ASSIGNED TASK:
Return exactly the lines below, starting with the one that has "None => [] end." and going on through the one that has "case_decide as Hp.".

RECORDS SHOWN:
■ ■ ■ ■ ■
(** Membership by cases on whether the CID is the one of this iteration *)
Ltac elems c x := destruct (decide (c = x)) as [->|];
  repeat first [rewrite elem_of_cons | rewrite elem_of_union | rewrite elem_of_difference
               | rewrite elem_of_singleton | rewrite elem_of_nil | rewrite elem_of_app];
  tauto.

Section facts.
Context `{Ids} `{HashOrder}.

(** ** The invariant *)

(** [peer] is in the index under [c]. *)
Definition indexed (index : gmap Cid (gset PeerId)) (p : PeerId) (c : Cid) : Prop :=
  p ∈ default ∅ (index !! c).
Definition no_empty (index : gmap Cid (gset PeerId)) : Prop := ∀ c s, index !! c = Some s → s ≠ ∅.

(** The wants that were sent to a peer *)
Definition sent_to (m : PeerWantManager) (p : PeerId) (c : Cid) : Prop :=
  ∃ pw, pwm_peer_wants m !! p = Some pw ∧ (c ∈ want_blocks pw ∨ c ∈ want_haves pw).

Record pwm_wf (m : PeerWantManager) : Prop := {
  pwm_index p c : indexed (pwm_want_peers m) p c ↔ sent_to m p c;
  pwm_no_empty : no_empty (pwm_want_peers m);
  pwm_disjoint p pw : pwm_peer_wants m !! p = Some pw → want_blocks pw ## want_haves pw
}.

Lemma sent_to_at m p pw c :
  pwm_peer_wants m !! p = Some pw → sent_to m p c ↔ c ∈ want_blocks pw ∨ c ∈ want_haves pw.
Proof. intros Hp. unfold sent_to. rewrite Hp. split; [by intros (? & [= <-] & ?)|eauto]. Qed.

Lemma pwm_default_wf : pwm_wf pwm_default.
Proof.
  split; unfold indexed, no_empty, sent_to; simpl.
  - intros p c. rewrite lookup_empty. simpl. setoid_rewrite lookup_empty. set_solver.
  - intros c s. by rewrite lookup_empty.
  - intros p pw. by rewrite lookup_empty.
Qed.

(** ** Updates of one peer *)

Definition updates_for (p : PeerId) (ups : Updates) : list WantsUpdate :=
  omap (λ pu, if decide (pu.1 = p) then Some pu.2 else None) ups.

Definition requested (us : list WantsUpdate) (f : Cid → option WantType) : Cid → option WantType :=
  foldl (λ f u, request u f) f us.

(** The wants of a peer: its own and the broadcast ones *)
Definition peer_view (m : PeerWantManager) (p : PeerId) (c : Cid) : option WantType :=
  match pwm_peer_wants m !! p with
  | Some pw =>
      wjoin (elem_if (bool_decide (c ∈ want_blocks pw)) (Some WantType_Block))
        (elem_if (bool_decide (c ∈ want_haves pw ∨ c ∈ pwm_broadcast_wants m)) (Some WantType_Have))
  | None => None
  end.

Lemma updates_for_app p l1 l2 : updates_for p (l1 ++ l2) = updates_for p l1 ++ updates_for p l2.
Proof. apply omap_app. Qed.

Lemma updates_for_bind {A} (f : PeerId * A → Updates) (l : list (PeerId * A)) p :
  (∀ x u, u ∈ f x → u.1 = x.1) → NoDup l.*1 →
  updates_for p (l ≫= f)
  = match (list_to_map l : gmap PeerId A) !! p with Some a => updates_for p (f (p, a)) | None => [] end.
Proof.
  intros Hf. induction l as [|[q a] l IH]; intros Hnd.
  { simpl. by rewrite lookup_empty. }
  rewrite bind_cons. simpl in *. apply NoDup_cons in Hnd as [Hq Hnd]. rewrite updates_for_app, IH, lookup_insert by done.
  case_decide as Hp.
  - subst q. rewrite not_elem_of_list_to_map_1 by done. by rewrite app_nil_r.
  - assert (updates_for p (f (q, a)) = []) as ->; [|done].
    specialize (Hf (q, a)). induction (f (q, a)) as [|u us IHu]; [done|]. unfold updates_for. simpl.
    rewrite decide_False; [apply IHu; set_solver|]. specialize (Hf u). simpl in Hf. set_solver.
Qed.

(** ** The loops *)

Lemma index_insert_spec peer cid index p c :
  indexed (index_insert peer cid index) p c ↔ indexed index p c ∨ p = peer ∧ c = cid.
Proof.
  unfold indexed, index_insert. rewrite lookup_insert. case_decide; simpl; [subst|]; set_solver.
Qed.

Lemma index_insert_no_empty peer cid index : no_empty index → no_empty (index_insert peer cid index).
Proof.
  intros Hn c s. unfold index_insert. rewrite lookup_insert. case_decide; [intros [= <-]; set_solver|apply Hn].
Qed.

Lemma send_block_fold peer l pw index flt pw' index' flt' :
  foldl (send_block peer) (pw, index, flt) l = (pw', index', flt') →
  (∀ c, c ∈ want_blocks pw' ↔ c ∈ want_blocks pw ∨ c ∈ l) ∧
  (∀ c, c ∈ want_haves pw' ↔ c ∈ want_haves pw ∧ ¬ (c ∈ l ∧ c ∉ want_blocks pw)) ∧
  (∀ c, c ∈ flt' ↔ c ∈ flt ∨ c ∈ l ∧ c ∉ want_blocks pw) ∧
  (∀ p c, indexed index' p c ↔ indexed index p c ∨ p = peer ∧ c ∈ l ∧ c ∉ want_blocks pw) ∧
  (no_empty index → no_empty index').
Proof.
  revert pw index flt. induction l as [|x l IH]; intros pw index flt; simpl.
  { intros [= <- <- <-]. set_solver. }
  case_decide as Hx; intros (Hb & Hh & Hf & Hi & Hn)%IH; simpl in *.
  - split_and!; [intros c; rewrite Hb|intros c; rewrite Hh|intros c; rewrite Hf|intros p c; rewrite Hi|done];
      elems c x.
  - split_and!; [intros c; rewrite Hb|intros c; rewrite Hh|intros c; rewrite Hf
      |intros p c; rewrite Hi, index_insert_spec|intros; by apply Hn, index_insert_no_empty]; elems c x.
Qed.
■ ■ ■ ■ ■
TASK ANSWER:
  = match (list_to_map l : gmap PeerId A) !! p with Some a => updates_for p (f (p, a)) | None => [] end.
Proof.
  intros Hf. induction l as [|[q a] l IH]; intros Hnd.
  { simpl. by rewrite lookup_empty. }
  rewrite bind_cons. simpl in *. apply NoDup_cons in Hnd as [Hq Hnd]. rewrite updates_for_app, IH, lookup_insert by done.
  case_decide as Hp.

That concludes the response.